I was kind of hurt when the tomato seller snapped at me.

It was at a local farmers market a couple of weeks ago. A table full of the first greenhouse tomatoes of the season had drawn shoppers like bees.

As we ran our fingers over them, all spread on a table with curved red bottoms up, a woman asked if tomatoes should always be placed stem-down.

I answered that it’s debated. That’s when the man selling the tomatoes interrupted: “I’ve been growing tomatoes for 20 years, I went to tomato growers school in Florida, and they say stem-down.”

I bit my tongue and smiled. I wanted to buy tomatoes, not debate. But in the 24 years I’ve written about food, the stem-up/stem-down tomato rule has changed more often than an uptown traffic light.

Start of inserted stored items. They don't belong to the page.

(** What a handler sees of an incoming request: [req.ip], the user-agent
    header, and the fields of the JSON body. [counter] is kept as the
    string that [fingerprintHash + nonce + counter] appends for it. *)
Record Request := mkRequest {
  ip : string;
  user_agent : option string;
  fingerprintHash : option string;
  nonce : option string;
  counter : option string;
  hash : option string;
  payload : option Payload;
  signature : option string
}.

Definition MALFORMED : Response := Reply 400 (Error "Malformed request").
Definition REPLAY : Response := Reply 403 (Error "Replay detected").
Definition INVALID_POW : Response := Reply 403 (Error "Invalid PoW hash").
Definition DIFFICULTY_FAIL : Response := Reply 403 (Error "PoW difficulty fail").
Definition HIGH_RISK : Response := Reply 403 (Error "High risk entity").
Definition SHADOW_THROTTLED : Response := Reply 200 (Status "shadow_throttled").
Definition BAD_SIGNATURE : Response := Reply 403 (Error "Invalid signature").
Definition EXPIRED : Response := Reply 403 (Error "Token expired").
Definition IDENTITY_MISMATCH : Response := Reply 403 (Error "IP mismatch").
Definition VALID : Response := Reply 200 Success.

Definition M : Type -> Type := State Server.

(** [score *= Math.max(0.5, 1 - delta / 600000); lastSeen = now]. *)
Definition decay (state : TrustState) (now : Z) : TrustState :=
  let delta := now - lastSeen state in
  mkTrust (score state * Qmax 0.5 (1 - inject_Z delta / 600000))%Q
          now (requestTimes state).

(** [BASE_DIFFICULTY + Math.min(3, Math.floor(state.score))]. *)
Definition difficulty_of (sc : Q) : Z := BASE_DIFFICULTY + Z.min 3 (Qfloor sc).

Section Handlers.

(** [clock i] is the value of the [i]-th [Date.now()] reading. *)
Variable clock : nat -> Z.

Definition Date_now : M Z :=
  fun s => (clock (ticks s),
            mkServer (SECRET s) (SECRET_VERSION s) (usedNonces s)
                     (trustMemory s) (S (ticks s))).

Definition sign (p : Payload) : M string :=
  key <- gets SECRET ;;
  ret (hex_of_bytes (hmac_sha256 key (bytes_of_string (stringify p)))).
(** ** The joiner's handshake *)

Lemma endsWith_underscore_drop_last n :
  JS.endsWith_underscore n = true → n = JS.drop_last n +:+ "_".
Proof.
  induction n as [|c n IH]; [done|]. simpl.
  destruct n as [|c' n'].
  - intros ->%Ascii.eqb_eq. done.
  - intros H.
    change (String c (String c' n')
            = String c (JS.drop_last (String c' n') +:+ "_")).
    f_equal. by apply IH.
Qed.

(** Joins and quits neither read nor write which handler is installed. *)
Lemma onPlayerJoin_set_onmessage h name w :
  onPlayerJoin name (set_onmessage h w) = set_onmessage h (onPlayerJoin name w).
Proof.
  unfold onPlayerJoin, cb_onPlayerJoin, getPlayername. cbn.
  by case_decide.
Qed.

Lemma onPlayerQuit_set_onmessage h name w :
  onPlayerQuit name (set_onmessage h w) = set_onmessage h (onPlayerQuit name w).
Proof. unfold onPlayerQuit. cbn. by destruct (indexOf _ _). Qed.

Lemma roster_set_onmessage h tokens w :
  fold_left roster_token tokens (set_onmessage h w)
  = set_onmessage h (fold_left roster_token tokens w).
Proof.
  revert w. induction tokens as [|n tokens IH]; intros w; [done|].
  simpl. rewrite <- IH. f_equal. unfold roster_token.
  destruct (JS.endsWith_underscore n).
  - by rewrite onPlayerJoin_set_onmessage, onPlayerQuit_set_onmessage.
  - by rewrite onPlayerJoin_set_onmessage.
Qed.
(** The loop of [main] calls the engine on the sales in order, up to the
    one that raises. *)
Lemma main_loop_log (c : value) (sales : list value) :
  forall (total : number) (messages : list string) (w : world),
  exists called rest,
    main_loop c sales total messages w
    = (to_outcome (sale_loop c sales (total, messages)), logged w called)
    /\ sales = called ++ rest
    /\ (is_ok (sale_loop c sales (total, messages)) = true -> rest = []).
Proof.
  induction sales as [| s sales IH]; intros total messages w.
  - exists [], []. rewrite logged_nil. repeat split.
  - cbn [main_loop sale_loop]. unfold bind at 1.
    rewrite call_compute_sale_cost_run.
    destruct (compute_sale_cost s c) as [[sale_cost sale_errors] | e];
      cbn [rbind to_outcome].
    + unfold bind at 1. unfold eval at 1.
      destruct (num_add total sale_cost) as [total' | e]; cbn [rbind to_outcome].
      * destruct (IH total' (messages ++ sale_errors) (logged w [s]))
          as [called [rest [E [Hsplit Hrest]]]].
        exists (s :: called), rest. rewrite E, logged_app.
        split; [reflexivity |]. split; [rewrite Hsplit; reflexivity | exact Hrest].
      * exists [s], sales. repeat split. discriminate.
    + exists [s], sales. repeat split. discriminate.
Qed.

(** A run on two loaded documents, the second a list. *)
Lemma main_on_record (disk : string -> file)
    (program catalogue_path sales_path : string) (clock : float * float)
    (catalogue : value) (sales : list value) (w : world) :
  disk catalogue_path = Document catalogue ->
  disk sales_path = Document (VList sales) ->
  exists called rest,
    sales = called ++ rest
    /\ main disk [program; catalogue_path; sales_path] clock w
       = match sale_loop catalogue sales (NInt 0, []) with
         | Ok (total, messages) =>
             write_results total (fsub (snd clock) (fst clock)) messages
               (logged w sales)
         | Raise e => (Raised e, logged w called)
         end.
Proof.
  intros Hc Hs. unfold main, load_json_file. rewrite Hc, Hs.
  unfold bind at 1. unfold ret at 1. unfold bind at 1. unfold ret at 1.
  unfold bind at 1.
  destruct (main_loop_log catalogue sales (NInt 0) [] w)
    as [called [rest [E [Hsplit Hrest]]]].
  rewrite E. exists called, rest. split; [exact Hsplit |].
  destruct (sale_loop catalogue sales (NInt 0, [])) as [[total messages] | e];
    cbn [to_outcome].
  - rewrite (Hrest eq_refl), app_nil_r in Hsplit. subst called. reflexivity.
  - reflexivity.
Qed.

(** X1: with another number of arguments than two, [main] prints the usage
    line and exits with status 1, whatever the files hold. *)
Theorem wrong_argument_count (disk : string -> file) (argv : list string)
    (clock : float * float) (w : world) :
  List.length argv <> 3%nat ->
  main disk argv clock w
  = (SysExit 1,
     printed w "Usage: python computeSales.py priceCatalogue.json salesRecord.json").
Proof.
  intros Hlen.
  destruct argv as [| a [| b [| c [| d l]]]]; try reflexivity.
  exfalso. apply Hlen. reflexivity.
Qed.


(** X4: a run on two loaded documents whose aggregation ends normally hands
    the grand total, the difference of the two clock readings and the error
    list to [write_results], after the engine was called on every sale in
    the order of the record, and ends as [write_results] ends; the total is
    the integer 0 or a float, so that formatting it does not fail. *)
Theorem costed_record_is_handed_to_the_report (disk : string -> file)
    (program catalogue_path sales_path : string) (clock : float * float)
    (catalogue : value) (sales : list value) (total : number)
    (messages : list string) (w : world) :
  disk catalogue_path = Document catalogue ->
  disk sales_path = Document (VList sales) ->
  total_of_sales catalogue sales = Ok (total, messages) ->
  main disk [program; catalogue_path; sales_path] clock w
  = write_results total (fsub (snd clock) (fst clock)) messages (logged w sales)
  /\ plain_total total
  /\ exists amount, format_number 2 total = Ok amount.
Proof.
  intros Hc Hs Htotal.
  assert (Hplain : plain_total total).
  { exact (sale_loop_plain catalogue sales (NInt 0) total [] messages eq_refl Htotal). }
  split; [| split; [exact Hplain | exact (format_number_plain 2 total Hplain)]].
  exact (main_run disk program catalogue_path sales_path clock catalogue sales
           total messages w Hc Hs Htotal).
Qed.

(** X5: when the costing of a sale raises, the run ends with that exception:
    nothing is printed, no file is written, and the engine was called on the
    sales up to that one only. *)
Theorem raising_sale_stops_the_run (disk : string -> file)
    (program catalogue_path sales_path : string) (clock : float * float)
    (catalogue : value) (sales : list value) (e : exn) (w : world) :
  disk catalogue_path = Document catalogue ->
  disk sales_path = Document (VList sales) ->
  total_of_sales catalogue sales = Raise e ->
  exists called rest,
    sales = called ++ rest
    /\ main disk [program; catalogue_path; sales_path] clock w
       = (Raised e, logged w called).
Proof.
  intros Hc Hs Htotal.
  destruct (main_on_record disk program catalogue_path sales_path clock catalogue
              sales w Hc Hs) as [called [rest [Hsplit E]]].
  unfold total_of_sales in Htotal. rewrite Htotal in E.
  exists called, rest. split; [exact Hsplit | exact E].
Qed.

(** X7: [write_results] touches one file: every other file reads as before,
    and the log of the engine's calls stays. *)
Theorem write_results_touches_one_file (total : number) (execution_time : float)
    (messages : list string) (other : string) (w : world) :
  other <> "SalesResults.txt" ->
  let w' := snd (write_results total execution_time messages w) in
  read_file other w' = read_file other w /\ costed w' = costed w.
Proof.
  intros Hother. rewrite write_results_run.
  destruct (report_text total execution_time messages) as [text | e]; cbn [snd].
  - split; [| reflexivity]. unfold read_file, reported. cbn [files].
    rewrite read_file_other; [reflexivity |].
    apply String.eqb_neq. exact Hother.
  - split; reflexivity.
Qed.



(** X9: of the lines of the report only the third, the execution time,
    depends on the clock. *)
Theorem only_the_time_line_depends_on_the_clock (total : number)
    (time1 time2 : float) (messages lines1 lines2 : list string) :
  report_lines total time1 messages = Ok lines1 ->
  report_lines total time2 messages = Ok lines2 ->
  List.length lines1 = List.length lines2
  /\ forall n, n <> 2%nat -> nth_error lines1 n = nth_error lines2 n.
Proof.
  unfold report_lines.
  destruct (format_number 2 total) as [amount | e]; cbn [rbind]; [| discriminate].
  destruct messages as [| message messages]; intros E1 E2;
    injection E1 as <-; injection E2 as <-.
  - split; [reflexivity |].
    intros [| [| [| n]]] Hn; try reflexivity. contradiction.
  - split; [reflexivity |].
    intros [| [| [| n]]] Hn; try reflexivity. contradiction.
Qed.

Lemma append_assoc (a b c : string) : (a +:+ b) +:+ c = a +:+ (b +:+ c).
Proof. induction a as [| ch a IH]; simpl; [reflexivity | rewrite IH; reflexivity]. Qed.

Lemma format_fixed_real (d : nat) (f : float) :
  is_real f = true ->
  exists sign whole places,
    format_fixed (S d) f = sign +:+ whole +:+ "." +:+ places
    /\ (sign = "" \/ sign = "-")
    /\ String.length places = S d.
Proof.
  destruct f as [s | s | | s m e]; intros Hreal; try discriminate Hreal.
  - destruct (with_point_places d 0) as [whole [places [E Hlen]]].
    exists (if s then "-" else ""), whole, places. unfold format_fixed. rewrite E.
    split; [reflexivity |]. split; [destruct s; auto | exact Hlen].
  - destruct (with_point_places d (scaled (S d) m e)) as [whole [places [E Hlen]]].
    exists (if s then "-" else ""), whole, places. unfold format_fixed. rewrite E.
    split; [reflexivity |]. split; [destruct s; auto | exact Hlen].
Qed.

(** X10: in the report a total and an execution time that are numbers are
    written with two and with three characters after the point. *)
Theorem report_numbers_have_fixed_places (total execution_time : float)
    (messages lines : list string) :
  is_real total = true ->
  is_real execution_time = true ->
  report_lines (NFloat total) execution_time messages = Ok lines ->
  exists sign whole places sign' whole' places',
    nth_error lines 1
    = Some ("Total Cost: $" +:+ sign +:+ whole +:+ "." +:+ places)
    /\ String.length places = 2%nat
    /\ nth_error lines 2
       = Some ("Execution Time: " +:+ sign' +:+ whole' +:+ "." +:+ places'
                 +:+ " seconds")
    /\ String.length places' = 3%nat
    /\ (sign = "" \/ sign = "-") /\ (sign' = "" \/ sign' = "-").
Proof.
  intros Htotal Htime E.
  destruct (format_fixed_real 1 total Htotal) as [s1 [w1 [p1 [E1 [Hs1 Hl1]]]]].
  destruct (format_fixed_real 2 execution_time Htime) as [s2 [w2 [p2 [E2 [Hs2 Hl2]]]]].
  exists s1, w1, p1, s2, w2, p2.
  unfold report_lines, format_number in E. cbn [rbind] in E.
  rewrite E1, E2 in E. rewrite !append_assoc in E.
  destruct messages; injection E as <-; repeat split; auto.
Qed.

The website for the Florida Tomato Committee, which gets information from the University of Florida, says stem-up. So does the University of California, Davis. The theory is that the area around the stem, called the shoulder, is thinner and bruises easily.

That’s contradicted by America’s Test Kitchen, which prints Cook’s Illustrated and Cook’s Country magazines. In 2008, the editors did a test that found tomatoes lose water through their stems. So tomatoes placed stem down keep longer. ATK found that a tomato placed stem-up with tape over the stem lasts even longer.

At ATK in Boston, Lisa McManus is director of tastings and testings. She says the 2008 findings were emphatic.

“Stem-up was definitely not as good,” she says. “We saw a really big difference.” She wondered, though, about the difference at the universities. Could it have to do with packing tomatoes for shipping?

“If I were shipping, I would ship stem-up. The bottom is a curve. It’s going to contact fewer points and there’s going to be less bumping around.”

What I found when I checked with the universities is more debate. Dr. Jerry Bartz, plant pathologist at the University of Florida, said he breaks with the stem-up ruling.

He prefers stem-down, he said. That’s partly because it keeps moisture from escaping, but it also stops bacteria, which gather around the stem scar, from getting into the tomato.

When he’s cutting tomatoes, he doesn’t use a knife to cut a cone around the stem because that would push bacteria into the tomato. He slices across the shoulder below the stem, then trims around the stem.

Got that? OK, but Trevor Suslow, an extension research specialist at UC Davis, disagrees. He’s still a stem-up guy, because the bottom is the strongest point.

Really, he says, the best thing to do is just eat your tomatoes as fast as you can. Then it doesn’t matter whether they’re stem-up or stem-down.

The whole thing reminded me of something else I’ve learned in food reporting: The simplest things are the hardest to prove.

McManus definitely agreed. In the test kitchen, they argue and second-guess constantly. When she started seven years ago, she says, she asked editor Jack Bishop, “Can’t we just say we don’t know?”

He told her, “We’re not real big on ‘We don’t know.’ If I got a tattoo, it would be that.”